Reply only with how many lines in these entries hold the string "Section".

• _Input for this task_:
++++

(** A valid finite float has at most 24 mantissa bits, an exponent between
    -149 and 104, and 24 bits exactly unless the exponent is -149. *)
Lemma valid_finite_bounds (s : bool) (m : positive) (e : Z) :
  valid (S754_finite s m e) = true ->
  -149 <= e <= 104 /\ Zpos m < 2 ^ 24 /\ (e = -149 \/ 2 ^ 23 <= Zpos m).
Proof.
  rewrite valid_finite_iff. intros [Hc He].
  pose proof (Zdigits2_bounds (Zpos m) ltac:(lia)) as [Hlo Hhi].
  assert (Hd : Zdigits2 (Zpos m) <= 24) by lia.
  repeat split; try lia.
  - eapply Z.lt_le_trans; [exact Hhi |]. apply Z.pow_le_mono_r; lia.
  - destruct (Z.eq_dec e (-149)) as [-> | Hne]; [left; reflexivity | right].
    assert (Zdigits2 (Zpos m) = 24) as Hd24 by lia.
    rewrite Hd24 in Hlo. exact Hlo.
Qed.

End Fexp.

(** * Rounding to nearest even *)

Section Rounding.

Lemma loc_of_shr_record_of_loc (m : Z) (l : location) :
  loc_of_shr_record (shr_record_of_loc m l) = l.
Proof. destruct l as [| []]; reflexivity. Qed.

Lemma shr_m_shr_record_of_loc (m : Z) (l : location) :
  shr_m (shr_record_of_loc m l) = m.
Proof. destruct l as [| []]; reflexivity. Qed.

Lemma shr_1_spec (m : Z) (r s : bool) :
  0 <= m ->
  shr_1 (Build_shr_record m r s) = Build_shr_record (m / 2) (Z.odd m) (r || s).
Proof.
  intros Hm. rewrite <- Z.div2_div.
  destruct m as [| [p | p |] | p]; try lia; reflexivity.
Qed.

Lemma shr_1_loc (mrs : shr_record) (n d : Z) :
  loc_ok (shr_m mrs) (loc_of_shr_record mrs) n d ->
  shr_m (shr_1 mrs) = shr_m mrs / 2 /\
  loc_ok (shr_m (shr_1 mrs)) (loc_of_shr_record (shr_1 mrs)) n (d * 2).
Proof.
  destruct mrs as [m r s]. unfold loc_ok. cbn [shr_m].
  intros (Hd & Hm & Hn & Hl).
  rewrite shr_1_spec by assumption. cbn [shr_m]. split; [reflexivity |].
  pose proof (Z.div2_odd m) as Hdiv. rewrite Z.div2_div in Hdiv.
  assert (0 <= m / 2) by (apply Z.div_pos; lia).
  split; [lia |]. split; [assumption |].
  rewrite Z.add_comm in Hdiv.
  destruct (Z.odd m), r, s; cbn [Z.b2z orb loc_of_shr_record] in *;
    rewrite ?Z.compare_lt_iff, ?Z.compare_gt_iff, ?Z.compare_eq_iff in *;
    repeat split; nia.
Qed.

Lemma iter_pos_shr_1_loc (p : positive) (mrs : shr_record) (n d : Z) :
  loc_ok (shr_m mrs) (loc_of_shr_record mrs) n d ->
  shr_m (SpecFloat.iter_pos shr_1 p mrs) = shr_m mrs / 2 ^ Zpos p /\
  loc_ok (shr_m (SpecFloat.iter_pos shr_1 p mrs)) (loc_of_shr_record (SpecFloat.iter_pos shr_1 p mrs))
    n (d * 2 ^ Zpos p).
Proof.
  revert mrs d.
  induction p as [p IH | p IH |]; intros mrs d H; cbn [SpecFloat.iter_pos].
  - destruct (shr_1_loc _ _ _ H) as [E1 H1].
    destruct (IH _ _ H1) as [E2 H2].
    destruct (IH _ _ H2) as [E3 H3].
    assert (Hp : 0 < 2 ^ Zpos p) by (apply Z.pow_pos_nonneg; lia).
    assert (Epow : 2 ^ Zpos p~1 = 2 * 2 ^ Zpos p * 2 ^ Zpos p).
    { replace (Zpos p~1) with (1 + Zpos p + Zpos p) by lia.
      rewrite !Z.pow_add_r, Z.pow_1_r by lia. reflexivity. }
    split.
    + rewrite E3, E2, E1, Epow, !Z.div_div by lia. f_equal; lia.
    + rewrite Epow. replace (d * (2 * 2 ^ Zpos p * 2 ^ Zpos p))
        with (d * 2 * 2 ^ Zpos p * 2 ^ Zpos p) by lia. exact H3.
  - destruct (IH _ _ H) as [E2 H2].
    destruct (IH _ _ H2) as [E3 H3].
    assert (Hp : 0 < 2 ^ Zpos p) by (apply Z.pow_pos_nonneg; lia).
    assert (Epow : 2 ^ Zpos p~0 = 2 ^ Zpos p * 2 ^ Zpos p).
    { replace (Zpos p~0) with (Zpos p + Zpos p) by lia.
      rewrite Z.pow_add_r by lia. reflexivity. }
    split.
    + rewrite E3, E2, Epow, !Z.div_div by lia. reflexivity.
    + rewrite Epow. replace (d * (2 ^ Zpos p * 2 ^ Zpos p))
        with (d * 2 ^ Zpos p * 2 ^ Zpos p) by lia. exact H3.
  - rewrite Z.pow_1_r. apply shr_1_loc. exact H.
Qed.

Lemma round_nearest_even_rne (m : Z) (l : location) (n d : Z) :
  loc_ok m l n d ->
  rne (round_nearest_even m l) n d /\
  (round_nearest_even m l = m \/ round_nearest_even m l = m + 1).
Proof.
  unfold loc_ok, rne. intros (Hd & Hm & Hn & Hl).
  destruct l as [| c]; cbn [round_nearest_even].
  - split; [| left; reflexivity]. split; [nia |]. intros [E | E]; nia.
  - destruct Hl as [Hne Hc].
    destruct c; rewrite ?Z.compare_lt_iff, ?Z.compare_gt_iff, ?Z.compare_eq_iff in Hc.
    + destruct (Z.even m) eqn:Ev.
      * split; [| left; reflexivity]. split; [nia |]. intros _. exact Ev.
      * split; [| right; reflexivity]. split; [nia |]. intros _.
        rewrite Z.even_add, Ev. reflexivity.
    + split; [| left; reflexivity]. split; [nia |]. intros [E | E]; nia.
    + split; [| right; reflexivity]. split; [nia |]. intros [E | E]; nia.
Qed.

End Rounding.

Section RoundAux.

Lemma shr_spec (mrs : shr_record) (e k n d : Z) :
  0 <= k ->
  loc_ok (shr_m mrs) (loc_of_shr_record mrs) n d ->
  exists mrs',
    shr mrs e k = (mrs', e + k) /\
    shr_m mrs' = shr_m mrs / 2 ^ k /\
    loc_ok (shr_m mrs') (loc_of_shr_record mrs') n (d * 2 ^ k).
Proof.
  intros Hk H. destruct k as [| p | p]; try lia.
  - exists mrs. cbn [shr]. rewrite Z.add_0_r, Z.pow_0_r, Z.div_1_r, Z.mul_1_r. auto.
  - exists (SpecFloat.iter_pos shr_1 p mrs). cbn [shr].
    destruct (iter_pos_shr_1_loc p mrs n d H) as [E L]. auto.
Qed.

Lemma shr_fexp_spec (m e : Z) (l : location) (n d : Z) :
  loc_ok m l n d ->
  e <= fexp prec emax (Zdigits2 m + e) ->
  exists mrs',
    shr_fexp prec emax m e l = (mrs', fexp prec emax (Zdigits2 m + e)) /\
    shr_m mrs' = m / 2 ^ (fexp prec emax (Zdigits2 m + e) - e) /\
    loc_ok (shr_m mrs') (loc_of_shr_record mrs') n
      (d * 2 ^ (fexp prec emax (Zdigits2 m + e) - e)).
Proof.
  intros H He. unfold shr_fexp.
  set (k := fexp prec emax (Zdigits2 m + e) - e).
  destruct (shr_spec (shr_record_of_loc m l) e k n d) as (mrs' & E1 & E2 & E3).
  - lia.
  - rewrite shr_m_shr_record_of_loc, loc_of_shr_record_of_loc. exact H.
  - exists mrs'. rewrite E1. replace (e + k) with (fexp prec emax (Zdigits2 m + e)) by lia.
    rewrite shr_m_shr_record_of_loc in E2. auto.
Qed.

++++

• _Solution to this problem_: 2